Bent Words

Bent Words

November 23, 2008

Work. Work was interesting yesterday. By interesting I mean comical. By comical I mean absurd.

Half the staff was MIA, likely creeping through the woods on a very, very cold day carrying very, very cold guns making an attempt to actually be quiet for once in order not to scare off their prey. First day of deer hunting so we were six total. We had one technician in service but no service writer. Casper (we call him Casper because he's about 5'2" and bloodless... and we forgot his real name), who was supposed to work in the event that no one else was available, decided hunting was more important and failed to show up. He had asked me weeks ago if I could watch the counter for him and write up repair orders but I told him I couldn't do it because it was just me and Tim working the parts department. The real reason I told him 'no,' however, is because I absolutely despise him. He acts like a little chihuahua making his slight presence known by bouncing around and barking manically at anything shiny. And he's useless.

At any rate, he was supposed to be there -- he was not. I can only hope the result of his failure to show up is termination. I will no longer have to deal with his Napoleon Complex AND the only company jacket in a size small will become conveniently and gloriously available.

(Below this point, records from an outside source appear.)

(* ===== verification/Boot.v ===== *)
(** * The boot firmware

    [litedram/gen-src/sdram_init/main.c]: it identifies the SPI flash and
    switches it to quad mode, then boots from BRAM, from an ELF image in flash
    or from the payload that was loaded beside it.  The flash is also mapped
    into the address space ([FLASH_LOADER_USE_MAP]), and [fl_read] copies from
    there; this is the byte memory of the [machine].  The locals [ehdr] and [ph]
    of [boot_flash] lie at the addresses of a [boot_frame].

    [sdram_init] and [ddrctrl_init_done_read] are generated by LiteDRAM and not
    part of the sources: they are parameters of [main]. *)
From S2P Require Import Prelude CMem LibMem LibStr Soc Io Console Printf PrintfSpec Fw Elf.

Definition ULONG_MAX : Z := 2 ^ 64 - 1.

Definition SPI_CMD_RDID : Z := 0x9f.
Definition SPI_CMD_QUAD_FREAD : Z := 0x6b.
Definition SPI_CMD_QUAD_FREAD_4BA : Z := 0x6c.
Definition SPI_CMD_RDCR : Z := 0x35.
Definition SPI_CMD_WREN : Z := 0x06.
Definition SPI_CMD_RDSR : Z := 0x05.
Definition SPI_CMD_WWR : Z := 0x01.

(** A literal that ends in a newline. *)
Definition ln (s : String.string) : list Z := lit s ++ [10].

Record boot_frame := { ehdr_at : Z; ph_at : Z }.

(** ** The messages *)

Definition msg_trying := ln "Trying flash...".
Definition msg_not_elf := ln "Doesn't look like an elf64".
Definition msg_not_ppc := ln "Not a ppc64le binary".
Definition msg_copy := ln "Copy segment %d (0x%x bytes) to %p".
Definition msg_boot := ln "Booting from DRAM at %x".
Definition msg_hdr := ln "HDR: %02x %02x %02x %02x %02x %02x %02x %02x".
Definition msg_payload := ln "Copying payload to DRAM...".
Definition msg_boot_sdram := ln "Booting from DRAM...".
Definition msg_cf1 := lit " Cypress/Spansion (CF1=%02x)".
Definition msg_enabling := lit "  enabling QUAD".
Definition msg_enabling_quad := lit " [enabling quad]".
Definition msg_id := lit "  SPI FLASH ID: %02x%02x%02x".
Definition msg_micron := lit " Micron".
Definition msg_issi := lit " ISSI".
Definition msg_quad := lit " [quad IO mode]".
Definition msg_nl : list Z := [10].
Definition msg_welcome := [10; 10] ++ ln "Welcome to Microwatt !" ++ [10].
Definition msg_sig := ln " Soc signature: %016llx".
Definition msg_features := lit "  Soc features: ".
Definition msg_uart := lit "UART ".
Definition msg_dram := lit "DRAM ".
Definition msg_bram := lit "BRAM ".
Definition msg_spiflash := lit "SPIFLASH ".
Definition msg_ethernet := lit "ETHERNET ".
Definition msg_sdcard := lit "SDCARD ".
Definition msg_bram_kb := ln "          BRAM: %ld KB".
Definition msg_dram_mb := ln "          DRAM: %ld MB".
Definition msg_dram_init := ln "     DRAM INIT: %ld KB".
Definition msg_clk := ln "           CLK: %ld MHz".
Definition msg_fl_off := ln " SPI FLASH OFF: 0x%x bytes".
Definition msg_litex := ln "LiteDRAM built from LiteX %s".
Definition msg_boot_bram := ln "Booting from BRAM...".

(** Every format string of the program. *)
Definition boot_formats : list (list Z) :=
  [msg_trying; msg_not_elf; msg_not_ppc; msg_copy; msg_boot; msg_hdr; msg_payload;
   msg_boot_sdram; msg_cf1; msg_enabling; msg_enabling_quad; msg_id; msg_micron; msg_issi;
   msg_quad; msg_nl; msg_welcome; msg_sig; msg_features; msg_uart; msg_dram; msg_bram;
   msg_spiflash; msg_ethernet; msg_sdcard; msg_bram_kb; msg_dram_mb; msg_dram_init; msg_clk;
   msg_fl_off; msg_litex; msg_boot_bram].

Section boot.
Context {D : Type} `{!Bus D, !Printf D} (u : uart_state).
Abbreviation MM := (M (machine D)).

Definition print (fmt args : list Z) : MM unit := printf u fmt args;; mret tt.

Definition flush_cpu_dcache : MM unit := mret tt.
(** [icbi 0,0; isync]: no effect on the memory or the devices. *)
Definition flush_cpu_icache : MM unit := mret tt.

(** ** The SPI flash *)

Definition fl_cs_on : MM unit := writeb SPI_REG_CTRL_MANUAL_CS (SPI_FCTRL_BASE + SPI_REG_CTRL).
Definition fl_cs_off : MM unit := writeb 0 (SPI_FCTRL_BASE + SPI_REG_CTRL).

Fixpoint wait_wip (fuel : nat) : MM unit :=
  match fuel with
  | O => out_of_fuel
  | S fuel =>
      fl_cs_on;;
      writeb SPI_CMD_RDSR (SPI_FCTRL_BASE + SPI_REG_DATA);;
      sr ← readb (SPI_FCTRL_BASE + SPI_REG_DATA);
      fl_cs_off;;
      if Z.land sr 1 =? 0 then mret tt else wait_wip fuel
  end.

Definition send_wren : MM unit :=
  fl_cs_on;;
  writeb SPI_CMD_WREN (SPI_FCTRL_BASE + SPI_REG_DATA);;
  fl_cs_off.

Definition check_spansion_quad_mode (fuel : nat) : MM unit :=
  writeb SPI_CMD_RDCR (SPI_FCTRL_BASE + SPI_REG_DATA);;
  fl_cs_on;;
  writeb SPI_CMD_RDCR (SPI_FCTRL_BASE + SPI_REG_DATA);;
  cf1 ← readb (SPI_FCTRL_BASE + SPI_REG_DATA);
  fl_cs_off;;
  print msg_cf1 [cf1];;
  if tst cf1 0x02 then mret tt else
  print msg_enabling [];;
  send_wren;;
  fl_cs_on;;
  writeb SPI_CMD_WWR (SPI_FCTRL_BASE + SPI_REG_DATA);;
  writeb 0x00 (SPI_FCTRL_BASE + SPI_REG_DATA);;
  writeb (Z.lor cf1 0x02) (SPI_FCTRL_BASE + SPI_REG_DATA);;
  writeb 0 (SPI_FCTRL_BASE + SPI_REG_CTRL);;
  fl_cs_off;;
  wait_wip fuel.

Definition issi_autocfg : Z :=
  Z.lor (Z.lor (Z.lor (Z.lor SPI_CMD_QUAD_FREAD_4BA
    (Z.shiftl 0x07 SPI_REG_AUTO_CFG_DUMMIES_SHIFT))
    SPI_REG_AUT_CFG_MODE_QUAD) SPI_REG_AUTO_CFG_ADDR4)
    (Z.shiftl 0x20 SPI_REG_AUTO_CFG_CSTOUT_SHIFT).

Definition check_enable_issi_quad (fuel : nat) : MM Z :=
  fl_cs_on;;
  writeb SPI_CMD_RDSR (SPI_FCTRL_BASE + SPI_REG_DATA);;
  sr ← readb (SPI_FCTRL_BASE + SPI_REG_DATA);
  fl_cs_off;;
  (if Z.land sr 0x40 =? 0 then
     print msg_enabling_quad [];;
     send_wren;;
     fl_cs_on;;
     writeb SPI_CMD_WWR (SPI_FCTRL_BASE + SPI_REG_DATA);;
     writeb (Z.lor sr 0x40) (SPI_FCTRL_BASE + SPI_REG_DATA);;
     fl_cs_off;;
     wait_wip fuel
   else mret tt);;
  mret issi_autocfg.

Definition default_autocfg : Z :=
  Z.lor (Z.lor (Z.lor SPI_CMD_QUAD_FREAD
    (Z.shiftl 0x07 SPI_REG_AUTO_CFG_DUMMIES_SHIFT))
    SPI_REG_AUT_CFG_MODE_QUAD)
    (Z.shiftl 0x20 SPI_REG_AUTO_CFG_CSTOUT_SHIFT).

Definition check_flash (fuel : nat) : MM bool :=
  let quad := false in
  let autocfg := default_autocfg in
  fl_cs_on;;
  writeb SPI_CMD_RDID (SPI_FCTRL_BASE + SPI_REG_DATA);;
  id0 ← readb (SPI_FCTRL_BASE + SPI_REG_DATA);
  id1 ← readb (SPI_FCTRL_BASE + SPI_REG_DATA);
  id2 ← readb (SPI_FCTRL_BASE + SPI_REG_DATA);
  fl_cs_off;;
  print msg_id [id0; id1; id2];;
  if (Z.lor (Z.lor id0 id1) id2 =? 0) || (Z.land (Z.land id0 id1) id2 =? 0xff)
  then mret false else
  quad ← (if (id0 =? 0x01) && ((id1 =? 0x02) || (id1 =? 0x20) || (id1 =? 0x60)) &&
             ((id2 =? 0x18) || (id2 =? 0x19))
          then check_spansion_quad_mode fuel;; mret true else mret quad);
  quad ← (if (id0 =? 0x20) && (id1 =? 0xba) && (id2 =? 0x18)
          then print msg_micron [];; mret true else mret quad);
  '(autocfg, quad) ←
    (if (id0 =? 0x9d) && (Z.land id1 (Z.lnot 0x10) =? 0x60) && (id2 =? 0x19)
     then print msg_issi [];; a ← check_enable_issi_quad fuel; mret (a, true)
     else mret (autocfg, quad));
  (if (quad : bool) then
     print msg_quad [];;
     cfg ← readl (SPI_FCTRL_BASE + SPI_REG_AUTO_CFG);
     let cfg := Z.land cfg SPI_REG_AUTO_CFG_CKDIV_MASK in
     let cfg := Z.lor cfg autocfg in
     writel cfg (SPI_FCTRL_BASE + SPI_REG_AUTO_CFG)
   else mret tt);;
  print msg_nl [];;
  mret true.

(** ** Loading an image *)

(** [SPI_FLASH_BASE + offset] is computed in 32 bits. *)
Definition fl_read (dst offset size : Z) : MM bool :=
  in_ram (memcpy dst (u32 (SPI_FLASH_BASE + offset)) size);;
  mret true.

(** The code at the label [dump]. *)
Definition boot_dump (f : boot_frame) : MM Z :=
  b0 ← in_ram (ld_e_ident (ehdr_at f) 0);
  b1 ← in_ram (ld_e_ident (ehdr_at f) 1);
  b2 ← in_ram (ld_e_ident (ehdr_at f) 2);
  b3 ← in_ram (ld_e_ident (ehdr_at f) 3);
  b4 ← in_ram (ld_e_ident (ehdr_at f) 4);
  b5 ← in_ram (ld_e_ident (ehdr_at f) 5);
  b6 ← in_ram (ld_e_ident (ehdr_at f) 6);
  b7 ← in_ram (ld_e_ident (ehdr_at f) 7);
  print msg_hdr [b0; b1; b2; b3; b4; b5; b6; b7];;
  mret ULONG_MAX.

(** The loop over the program headers; [false] is [goto dump].  The
    [continue] for other segments skips the step to the next header. *)
Fixpoint boot_segments (fuel : nat) (f : boot_frame) (offset i poff : Z) : MM bool :=
  match fuel with
  | O => out_of_fuel
  | S fuel =>
      phnum ← in_ram (ld_e_phnum (ehdr_at f));
      if i <? phnum then
        ok ← fl_read (ph_at f) poff sizeof_phdr;
        if negb ok then mret false else
        ty ← in_ram (ld_p_type (ph_at f));
        if negb (ty =? PT_LOAD) then boot_segments fuel f offset (u32 (i + 1)) poff else
        filesz ← in_ram (ld_p_filesz (ph_at f));
        let size := u32 filesz in
        addr ← in_ram (ld_p_vaddr (ph_at f));
        p_off ← in_ram (ld_p_offset (ph_at f));
        let off := u32 (offset + p_off) in
        print msg_copy [i; size; addr];;
        fl_read addr off size;;
        phentsize ← in_ram (ld_e_phentsize (ehdr_at f));
        boot_segments fuel f offset (u32 (i + 1)) (u32 (poff + phentsize))
      else mret true
  end.

Definition boot_flash (fuel : nat) (f : boot_frame) (offset : Z) : MM Z :=
  print msg_trying [];;
  ok ← fl_read (ehdr_at f) offset sizeof_ehdr;
  if negb ok then mret ULONG_MAX else
  is_elf ← in_ram (IS_ELF (ehdr_at f));
  is_64 ← (if (is_elf : bool) then
             c ← in_ram (ld_e_ident (ehdr_at f) EI_CLASS); mret (c =? ELFCLASS64)
           else mret false);
  if negb is_64 then print msg_not_elf [];; boot_dump f else
  data ← in_ram (ld_e_ident (ehdr_at f) EI_DATA);
  is_ppc ← (if data =? ELFDATA2LSB then
              mach ← in_ram (ld_e_machine (ehdr_at f)); mret (mach =? EM_PPC64)
            else mret false);
  if negb is_ppc then print msg_not_ppc [];; boot_dump f else
  phoff ← in_ram (ld_e_phoff (ehdr_at f));
  let poff := u32 (offset + phoff) in
  ok ← boot_segments fuel f offset 0 poff;
  if negb ok then boot_dump f else
  entry ← in_ram (ld_e_entry (ehdr_at f));
  print msg_boot [u32 entry];;
  flush_cpu_icache;;
  entry ← in_ram (ld_e_entry (ehdr_at f));
  mret entry.

Definition boot_sdram : MM unit :=
  let s := DRAM_INIT_BASE + 0x6000 in
  let d := DRAM_BASE in
  let sz := 0x10000 - 0x6000 in
  print msg_payload [];;
  in_ram (memcpy d s sz);;
  print msg_boot_sdram [];;
  flush_cpu_icache.
End boot.

(** ** [main] *)

Section main.
Context {D : Type} `{!Bus D, !Printf D}.
Context (ddrctrl_init_done_read : M (machine D) Z) (sdram_init : M (machine D) unit).
(** The address of the string [LITEX_GIT_SHA1]. *)
Context (LITEX_GIT_SHA1 : Z).
Abbreviation MM := (M (machine D)).

Definition when (b : bool) (m : MM unit) : MM unit := if b then m else mret tt.

Definition main_info (u : uart_state) (ftr : Z) : MM unit :=
  when (tst ftr SYS_REG_INFO_HAS_UART) (print u msg_uart []);;
  when (tst ftr SYS_REG_INFO_HAS_DRAM) (print u msg_dram []);;
  when (tst ftr SYS_REG_INFO_HAS_BRAM) (print u msg_bram []);;
  when (tst ftr SYS_REG_INFO_HAS_SPI_FLASH) (print u msg_spiflash []);;
  when (tst ftr SYS_REG_INFO_HAS_LITEETH) (print u msg_ethernet []);;
  when (tst ftr SYS_REG_INFO_HAS_LITESDCARD) (print u msg_sdcard []);;
  print u msg_nl [];;
  when (tst ftr SYS_REG_INFO_HAS_BRAM)
    (v ← readq (SYSCON_BASE + SYS_REG_BRAMINFO);
     let val := Z.land v SYS_REG_BRAMINFO_SIZE_MASK in
     print u msg_bram_kb [val `div` 1024]);;
  when (tst ftr SYS_REG_INFO_HAS_DRAM)
    (v ← readq (SYSCON_BASE + SYS_REG_DRAMINFO);
     let val := Z.land v SYS_REG_DRAMINFO_SIZE_MASK in
     print u msg_dram_mb [val `div` (1024 * 1024)];;
     val ← readq (SYSCON_BASE + SYS_REG_DRAMINITINFO);
     print u msg_dram_init [val `div` 1024]);;
  v ← readq (SYSCON_BASE + SYS_REG_CLKINFO);
  let val := Z.land v SYS_REG_CLKINFO_FREQ_MASK in
  print u msg_clk [val `div` 1000000].

(** [main] from the welcome to the reset control: the features, and whether to
    try the flash and where the image is in it. *)
Definition main_setup (fuel : nat) (u : uart_state) : MM (Z * bool * Z) :=
  print u msg_welcome [];;
  sig ← readq (SYSCON_BASE + SYS_REG_SIGNATURE);
  print u msg_sig [sig];;
  print u msg_features [];;
  ftr ← readq (SYSCON_BASE + SYS_REG_INFO);
  main_info u ftr;;
  '(try_flash, fl_off) ←
    (if tst ftr SYS_REG_INFO_HAS_SPI_FLASH then
       val ← readq (SYSCON_BASE + SYS_REG_SPI_INFO);
       try_flash ← check_flash u fuel;
       let fl_off := u32 (Z.land val SYS_REG_SPI_INFO_FLASH_OFF_MASK) in
       print u msg_fl_off [fl_off];;
       mret (true, fl_off)
     else mret (false, 0));
  print u msg_nl [];;
  init ← (if tst ftr SYS_REG_INFO_HAS_DRAM then
            done ← ddrctrl_init_done_read; mret (done =? 0)
          else mret false);
  when init (print u msg_litex [LITEX_GIT_SHA1];; sdram_init);;
  val ← readq (SYSCON_BASE + SYS_REG_CTRL);
  writeq (Z.land val (Z.lnot SYS_REG_CTRL_ALT_RESET)) (SYSCON_BASE + SYS_REG_CTRL);;
  mret (ftr, try_flash, fl_off).

(** The rest of it: the choice of what to boot. *)
Definition main_boot (fuel : nat) (f : boot_frame) (u : uart_state)
    (ftr : Z) (try_flash : bool) (fl_off : Z) : MM Z :=
  if tst ftr SYS_REG_INFO_HAS_BRAM then
    print u msg_boot_bram [];; mret 0
  else
    val ← (if try_flash then boot_flash u fuel f fl_off else mret ULONG_MAX);
    if negb (val =? ULONG_MAX) then mret val else
    boot_sdram u;;
    mret 0.

(** [main] after [console_init]. *)
Definition main_body (fuel : nat) (f : boot_frame) (u : uart_state) : MM Z :=
  '(ftr, try_flash, fl_off) ← main_setup fuel u;
  main_boot fuel f u ftr try_flash fl_off.

Definition main (fuel : nat) (f : boot_frame) : MM Z :=
  u ← console_init;
  main_body fuel f u.
End main.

SCORE!

So I was thus employed with parts and service. Granted, it was a slow day but the added pressure, which was assigned to me without warning, made me a peevish and unforgiving. Plus, Tim is about as useless as a handle on a snowball and the last thing I really felt like doing was babysitting and cleaning up after him. He has a propensity, when he eats and he is always eating, to scatter more of his food on the floor than he actually gets into his mouth. The ratio of food to floor is completely ridiculous and not a little disgusting.

With all of this, I was simply in no mood to actually deal with people. And, of course, all the idiots of the world who were not otherwise employed with the first day of gun deer hunting, collectively decided to grace me with their offensive presence.

"Yeah. I need a throttle cable that looks like this."

I looked at the man holding the cable and gently raised one eyebrow.

"Okay... and what's it off of?" I asked.

"An ATV."

"I mean, which year, make and model, specifically?"

"Oh, it's right around a 2004 or 2005."

Seriously.

"A 2004 or 2005 WHAT?"

"One of those little Chinese jobs, I believe. It's for my son. I got it free from a neighbor last week and noticed this needed replacing."

"Well, I'm sorry but we do not stock nor can we get parts for off-brand machines. Major manufacturers -- Honda, Suzuki, Yamaha, ect...."

"Yeah but can't you just check to see if you have one that looks like this?"

"No. We don't have any throttle cables in stock at this time," I replied. This was a blatant lie but I knew there was no other way to shut him down.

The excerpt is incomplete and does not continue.